La prudence face au sensationnalisme est d’une importance fondamentale parce que cette course à l'émotion au détriment de l'information érode la confiance du public et appauvrit le débat politique. Quand les médias exposent des vulnérabilités non pas pour éclairer mais pour captiver, ils flirtent avec les limites de l'éthique journalistique. Aujourd’hui l'intrusion dans la vie privée, exacerbée par le numérique, devient une norme inquiétante qui ébranle les fondements éthiques du journalisme et la motivation à s’engager en politique. En effet, les personnalités politiques sont maintenant effrayées de se voir réduites à de simples objets de spectacle et de voir leur humanité diminuée.

«Les personnalités politiques sont maintenant effrayées de se voir réduites à de simples objets de spectacle et de voir leur humanité diminuée.»

Ce qui a attiré mon attention fut la réaction précipitée, peut-être trop, de l'éditeur adjoint de La Presse face à la déclarations de Paul St-Pierre Plamondon sur les réseaux sociaux. En brandissant rapidement la défense des principes de la liberté de presse il semble, hélas, passer à côté de la question soulevée par Paul St-Pierre Plamondon.

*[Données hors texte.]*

(** ** Package [strings] *)

(** Number of bytes of the white-space rune [s] starts with, 0 if none:
    [unicode.IsSpace] on the UTF-8 encoding. *)
Definition space_width (s : string) : nat :=
  match s with
  | "" => 0
  | String a s1 =>
      let x := Ascii.N_of_ascii a in
      if ((9 <=? x) && (x <=? 13) || (x =? 32))%N then 1 else
      match s1 with
      | "" => 0
      | String b s2 =>
          let y := Ascii.N_of_ascii b in
          if ((x =? 0xC2) && ((y =? 0x85) || (y =? 0xA0)))%N then 2 else
          match s2 with
          | "" => 0
          | String c _ =>
              let z := Ascii.N_of_ascii c in
              if ((x =? 0xE1) && (y =? 0x9A) && (z =? 0x80)
                  || (x =? 0xE2) && (y =? 0x80) &&
                     ((0x80 <=? z) && (z <=? 0x8A) || (z =? 0xA8) || (z =? 0xA9) || (z =? 0xAF))
                  || (x =? 0xE2) && (y =? 0x81) && (z =? 0x9F)
                  || (x =? 0xE3) && (y =? 0x80) && (z =? 0x80))%N
              then 3 else 0
          end
      end
  end.

Definition add_field (p : string) (ts : list string) : list string :=
  match p with "" => ts | _ => p :: ts end.

(** [scan skip s]: the field in progress at the start of [s] and the fields
    after it; [skip] bytes still belong to the white-space rune before. *)
Fixpoint scan (skip : nat) (s : string) : string * list string :=
  match s with
  | "" => ("", [])
  | String a s' =>
      match skip with
      | Datatypes.S k => let '(p, ts) := scan k s' in ("", add_field p ts)
      | O =>
          match space_width s with
          | Datatypes.S k => let '(p, ts) := scan k s' in ("", add_field p ts)
          | O => let '(p, ts) := scan 0 s' in (String a p, ts)
          end
      end
  end.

Sa réaction met l'accent sur le rôle crucial d'une presse indépendante capable de rapporter les événements fidèlement sans céder aux exigences des individus mis en lumière, soulignant ainsi l'engagement des médias envers le bien public, alors que Paul St-Pierre Plamondon pointe simplement du doigt une promesse non respectée. Je pense qu’il est important de reconnaître que les préoccupations exprimées par Paul St-Pierre Plamondon dépassent largement le cadre de simples caprices de politiciens désirant contrôler «le narratif». Dans ce contexte, la prise de position de l'éditeur adjoint aurait peut-être dû davantage questionner les journalistes qui ont accepté une entente de confidentialité dans le feu de l’action. Ces derniers auraient pu ainsi s'éviter un cas de conscience professionnelle et, à Paul St-Pierre Plamondon, une surprise on ne peut plus désagréable.

«La critique des pratiques journalistiques n'est pas un acte de censure»

Maintenant, avant d’être exposé moi-même aux foudres des egos, j’aimerais préciser que la critique des pratiques journalistiques n'est pas un acte de censure, mais un élément vital pour l'intégrité de la presse. Interroger les décisions éditoriales invite à une introspection nécessaire sur le rôle des médias dans notre société. Ce dialogue critique est essentiel pour maintenir un équilibre entre le droit à l'information et le respect dû à chaque individu. Sans cette remise en question, les médias risquent de devenir des vecteurs de sensationnalisme qui érodent la confiance publique et dévaluent le débat démocratique. (Heureusement ceci est impossible au Québec, n'est-ce pas ?) La capacité à critiquer, à débattre, et à remettre en question est donc un droit mais aussi une nécessité pour une presse responsable.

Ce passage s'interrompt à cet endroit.